> Work request:
Look for the word "plan" in the entries and copy each line where it appears.

(Data items)
────────

(** X3. The record of a job depends only on the events that carry its id: a
    stream none of whose payloads carries the id [k] leaves the record
    under [k] exactly as it was, whatever it does to other records. *)
Theorem other_ids_do_not_interfere (JSON_parse : jsstring -> option json)
    (signal_ : option AbortSignal) (reads : list (list byte))
    (ending : option exn) (k : jsstring) (w : World) :
  keyed w ->
  (forall data, data ∈ emitted JSON_parse reads ->
                prop "job_id" data <> Some (JStr k)) ->
  jobs (state_of (read_loop JSON_parse
                    {| signal := signal_;
                       onEvent :=
                         Some (handlePrompt_onEvent Number Number_toString
                                 clock) |}
                    new_TextDecoder [] reads ending w)) !! k
  = jobs w !! k.
Proof.
  intros Hk Hother.
  rewrite (read_loop_emitted JSON_parse
             {| signal := signal_;
                onEvent :=
                  Some (handlePrompt_onEvent Number Number_toString clock) |}
             reads ending w
             (handlePrompt_onEvent_retry_safe Number Number_toString clock)).
  cbn [onEvent].
  destruct ending as [e|]; cbn [state_of]; by apply fold_other_ids.
Qed.

End RegistryStreams.

(** ** [handlePrompt] as a whole *)

Lemma keyed_empty : keyed empty_registry.
Proof. by intros k job. Qed.

Lemma keyed_registry_of job : keyed (registry_of job).
Proof.
  intros k job'. unfold registry_of. cbn [jobs].
  by intros [<- <-]%lookup_singleton_Some.
Qed.

Section Submission.
Variable Number : jsstring -> number.
Variable Number_toString : number -> jsstring.
Variable clock : nat -> Z.
Variable JSON_parse : jsstring -> option json.
Variable fetch : json -> option AbortSignal -> Fetched.

Lemma handlePrompt_submit_eq text_ (w : World) :
  handlePrompt_submit clock text_ w =
  (placeholder clock (ticks w),
   {| jobs :=
        <[placeholder clock (ticks w) :=
            {| id := placeholder clock (ticks w);
               status := queued;
               plan := {| prompt_length := number_of_nat (length text_);
                          modalities := [lit "audio"];
                          render_video := false;
                          dry_run := true;
                          video_overrides := None;
                          routing_priorities := None |};
               artifacts := [];
               progress := 10%float;
               createdAt := clock (S (ticks w));
               updatedAt := clock (S (S (ticks w)));
               prompt := text_ |}]> (jobs w);
      ticks := S (S (S (ticks w))) |}).
Proof. reflexivity. Qed.

Lemma handlePrompt_submit_keyed text_ (w : World) :
  keyed w -> keyed (snd (handlePrompt_submit clock text_ w)).
Proof.
  intros Hk. rewrite handlePrompt_submit_eq. intros k job. cbn [snd jobs].
  destruct (decide (placeholder clock (ticks w) = k)) as [<-|Hne].
  - rewrite lookup_insert_eq. by intros [= <-].
  - rewrite lookup_insert_ne by done. apply Hk.
Qed.

(** What the events of a submission keep of the registry it started
    from, however [createSynthesisJob] ends. *)
Lemma handlePrompt_stream_kept payload (w : World) :
  keyed w ->
  kept w (state_of
            (createSynthesisJob JSON_parse fetch payload
               {| signal := None;
                  onEvent :=
                    Some (handlePrompt_onEvent Number Number_toString clock) |}
               w)).
Proof.
  intros Hk.
  apply (createSynthesisJob_preserves JSON_parse (kept w)).
  - intros data w1. apply handlePrompt_onEvent_kept.
  - by apply kept_refl.
Qed.

(** The [catch] clause of [handlePrompt] on a registry that holds the
    placeholder under its own id: the placeholder is marked, and no other
    record is touched. *)
Lemma handlePrompt_rejected_jobs tempId (w : World) (job : JobState) :
  jobs w !! tempId = Some job -> id job = tempId ->
  jobs (handlePrompt_rejected clock tempId w) =
  <[tempId := {| id := id job; status := failed; plan := plan job;
                 artifacts := artifacts job; progress := 100%float;
                 createdAt := createdAt job; updatedAt := clock (ticks w);
                 prompt := prompt job |}]> (jobs w).
Proof.
  intros Hjob Hid. unfold handlePrompt_rejected.
  by rewrite (updateJobProgress_keyed_jobs clock tempId _ _ w job Hjob Hid).
Qed.




End Submission.



Section SubmissionInvariants.
Variable Number : jsstring -> number.
Variable Number_toString : number -> jsstring.
Variable clock : nat -> Z.
Variable JSON_parse : jsstring -> option json.
Variable fetch : json -> option AbortSignal -> Fetched.

Lemma trimStart_spaces (s : jsstring) :
  Forall (fun c => is_space c = true) s -> trimStart s = [].
Proof. induction 1 as [|c s Hc _ IH]; [done|]. simpl. by rewrite Hc. Qed.

Lemma validate_empty_prompt (payload : Payload) :
  text payload = [] ->
  exists rest, validate payload = lit "Prompt cannot be empty." :: rest.
Proof.
  intros Htext. unfold validate. rewrite Htext.
  destruct (_ || _), (_ || _), (PrimFloat.leb _ _); simpl; eauto.
Qed.

(** X6. A prompt made of white space only is trimmed to the empty string:
    [validate] reports [Prompt cannot be empty.] first, and [handlePrompt]
    returns with the registry and the clock untouched, without submitting
    anything. *)
Theorem blank_prompt_is_not_submitted (form : Form) (w : World) :
  Forall (fun c => is_space c = true) (textPrompt form) ->
  head (validate (buildPayload Number form))
    = Some (lit "Prompt cannot be empty.")
  /\ handlePrompt Number Number_toString clock JSON_parse fetch form w
     = Some w.
Proof.
  intros Hblank.
  destruct (validate_empty_prompt (buildPayload Number form)) as [rest Hv].
  { simpl. unfold trim. by rewrite (trimStart_spaces _ Hblank). }
  split; [by rewrite Hv|]. unfold handlePrompt. by rewrite Hv.
Qed.

Lemma handlePrompt_resolved_jobs result tempId text_ (w : World) :
  exists job,
    id job = match result with Some r => job_id r | None => tempId end
    /\ createdAt job = clock (ticks w)
    /\ updatedAt job = clock (S (ticks w))
    /\ handlePrompt_resolved clock result tempId text_ w =
       {| jobs := <[match result with Some r => job_id r | None => tempId end
                    := job]> (jobs w);
          ticks := S (S (ticks w)) |}.
Proof.
  destruct result as [r|];
    (eexists; split; [|split; [|split]]; [| | |reflexivity]; reflexivity).
Qed.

────────

> Your response:
               plan := {| prompt_length := number_of_nat (length text_);
  <[tempId := {| id := id job; status := failed; plan := plan job;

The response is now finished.